Fascin-1 Limits Secondary Damage by Preventing Oxidative‑Stress‑Induced Microglial Death After Spinal Cord Injury
摘要
Secondary injury after spinal cord injury (SCI) is driven by oxidative stress, microglial activation, and apoptosis. Fascin‑1, an actin‑bundling protein implicated in immune regulation, may influence these processes, but its role in SCI remains unclear. We analyzed a mouse spinal cord single‑nucleus RNA‑seq dataset across five time points after T9 SCI to define cell-type-specific Fascin‑1 dynamics. We modeled oxidative stress in human (HMC3) and mouse (BV2) microglia using H2O2 and assessed the effects of Fascin‑1 overexpression on viability, apoptosis, reactive oxygen species (ROS), redox biomarkers, and apoptosis/antioxidant proteins. In a rat contusion SCI model, we delivered AAV‑Fascin‑1 and evaluated locomotor recovery, histopathology, apoptosis, redox indices, and protein expression. Single‑nucleus analysis reveal that Fscn1 expression transiently decreased in microglia and astrocytes early after SCI, then recovered.

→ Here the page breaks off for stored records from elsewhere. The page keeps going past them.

(** The list with the element at [k] taken out and put back at [d]. *)
Lemma reorderItems_inside l k d x :
  l !! k = Some x → (d < length l)%nat →
  reorderItems l (Z.of_nat k) (Z.of_nat d)
  = Some <$> (take d (delete k l) ++ x :: drop d (delete k l)).
Proof.
  intros Hx Hd. pose proof (lookup_lt_Some _ _ _ Hx) as Hk.
  unfold reorderItems.
  rewrite (splice_remove (Some <$> l) k (Some x))
    by (rewrite list_lookup_fmap, Hx; reflexivity).
  cbn [head mjoin option_join snd].
  rewrite splice_insert.
  - cbn [snd]. rewrite delete_take_drop.
    repeat first [rewrite fmap_app | rewrite fmap_cons
                 | rewrite fmap_take | rewrite fmap_drop].
    reflexivity.
  - rewrite length_app, length_take, length_drop, length_fmap. lia.
Qed.

Lemma moved_properties l k d x :
  l !! k = Some x → (d < length l)%nat →
  let l' := take d (delete k l) ++ x :: drop d (delete k l) in
  l' ≡ₚ l ∧ l' !! d = Some x ∧ length l' = length l
  ∧ delete d l' = delete k l
  ∧ take k (delete d l') ++ x :: drop k (delete d l') = l.
Proof.
  intros Hx Hd. pose proof (lookup_lt_Some _ _ _ Hx) as Hk. cbn zeta.
  assert (Hlen : length (delete k l) = (length l - 1)%nat).
  { rewrite length_delete by eauto. lia. }
  assert (Htake : length (take d (delete k l)) = d).
  { rewrite length_take. lia. }
  assert (Hdel : delete d (take d (delete k l) ++ x :: drop d (delete k l))
                 = delete k l).
  { rewrite <- Htake at 1. rewrite delete_middle. apply take_drop. }
  split; [|split; [|split; [|split]]].
  - rewrite <- Permutation_middle, take_drop.
    rewrite delete_take_drop.
    rewrite <- (take_drop_middle l k x Hx) at 3.
    apply Permutation_middle.
  - apply list_lookup_middle. symmetry. exact Htake.
  - rewrite length_app. cbn [length]. rewrite Htake, length_drop. lia.
  - exact Hdel.
  - rewrite Hdel, delete_take_drop.
    rewrite take_app_length' by (rewrite length_take; lia).
    rewrite drop_app_length' by (rewrite length_take; lia).
    apply take_drop_middle, Hx.
Qed.
End moving.

Lemma mapM_present {A : Type} (l : list A) :
  mapM (fun x : option A => x) (Some <$> l) = Some l.
Proof. apply mapM_fmap_Some. reflexivity. Qed.

(** X18.  [handleReorderLayers] with a source index and a destination
    index within the list moves one layer: the result holds the same
    layers, the moved layer sits at the destination index, the other
    layers keep their relative order, and moving it back from the
    destination to the source restores the list. *)
Theorem reorder_moves_one_layer (sourceIndex destIndex : Z) (s : AppState)
    (x : TextLayer.t)
    (Hsrc : 0 ≤ sourceIndex)
    (Hx : layers s !! Z.to_nat sourceIndex = Some x)
    (Hdst : 0 ≤ destIndex < Z.of_nat (length (layers s))) :
  ∃ ls',
    handleReorderLayers sourceIndex destIndex s = Some (setLayers ls' s)
    ∧ ls' ≡ₚ layers s
    ∧ ls' !! Z.to_nat destIndex = Some x
    ∧ delete (Z.to_nat destIndex) ls' = delete (Z.to_nat sourceIndex) (layers s)
    ∧ handleReorderLayers destIndex sourceIndex (setLayers ls' s)
      = Some (setLayers (layers s) s).
Proof.
  set (k := Z.to_nat sourceIndex). set (d := Z.to_nat destIndex).
  assert (Hk : sourceIndex = Z.of_nat k) by lia.
  assert (Hd : destIndex = Z.of_nat d) by lia.
  assert (Hd' : (d < length (layers s))%nat) by lia.
  pose proof (lookup_lt_Some _ _ _ Hx) as Hk'.
  destruct (moved_properties (layers s) k d x Hx Hd')
    as (Hperm & Hat & Hlen & Hdel & Hback).
  exists (take d (delete k (layers s)) ++ x :: drop d (delete k (layers s)))%list.
  split; [|split; [exact Hperm|split; [exact Hat|split; [exact Hdel|]]]].
  - unfold handleReorderLayers. rewrite Hk, Hd.
    rewrite (reorderItems_inside (layers s) k d x Hx Hd'), mapM_present.
    reflexivity.
  - unfold handleReorderLayers. cbn [layers setLayers]. rewrite Hk, Hd.
    rewrite (reorderItems_inside _ d k x Hat) by (rewrite Hlen; exact Hk').
    rewrite Hback, mapM_present. reflexivity.
Qed.

Lemma reorder_moves_one_layer_witness :
  ∃ ls', handleReorderLayers 0 1 Sample.twoLayers
         = Some (setLayers ls' Sample.twoLayers)
         ∧ ls' ≡ₚ layers Sample.twoLayers.
Proof.
  destruct (reorder_moves_one_layer 0 1 Sample.twoLayers (newTextLayer 1))
    as (ls' & H1 & H2 & _).
  - lia.
  - reflexivity.
  - vm_compute. split; [discriminate | reflexivity].
  - exists ls'. split; assumption.
Defined.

In vitro, Fascin‑1 overexpression enhanced microglial viability under H2O2, reduced apoptosis and ROS, decreased MDA, restored SOD/GPx activity and the GSH/GSSG balance, downregulated Bax and cleaved Caspase‑3/9, and upregulated Bcl-2. In vivo, AAV‑Fascin‑1 improved BBB scores from day 7 to 14 post‑SCI, reduced lesion cavitation and fibrotic scarring, preserved Nissl‑positive neurons, and normalized redox indices and apoptosis/antioxidant protein levels. Fascin‑1 mitigates oxidative stress and apoptosis in microglia and attenuates secondary damage via activation of the NRF2/HO‑1 axis after SCI. These findings identify FSCN1 as a potential therapeutic target to enhance functional recovery following SCI.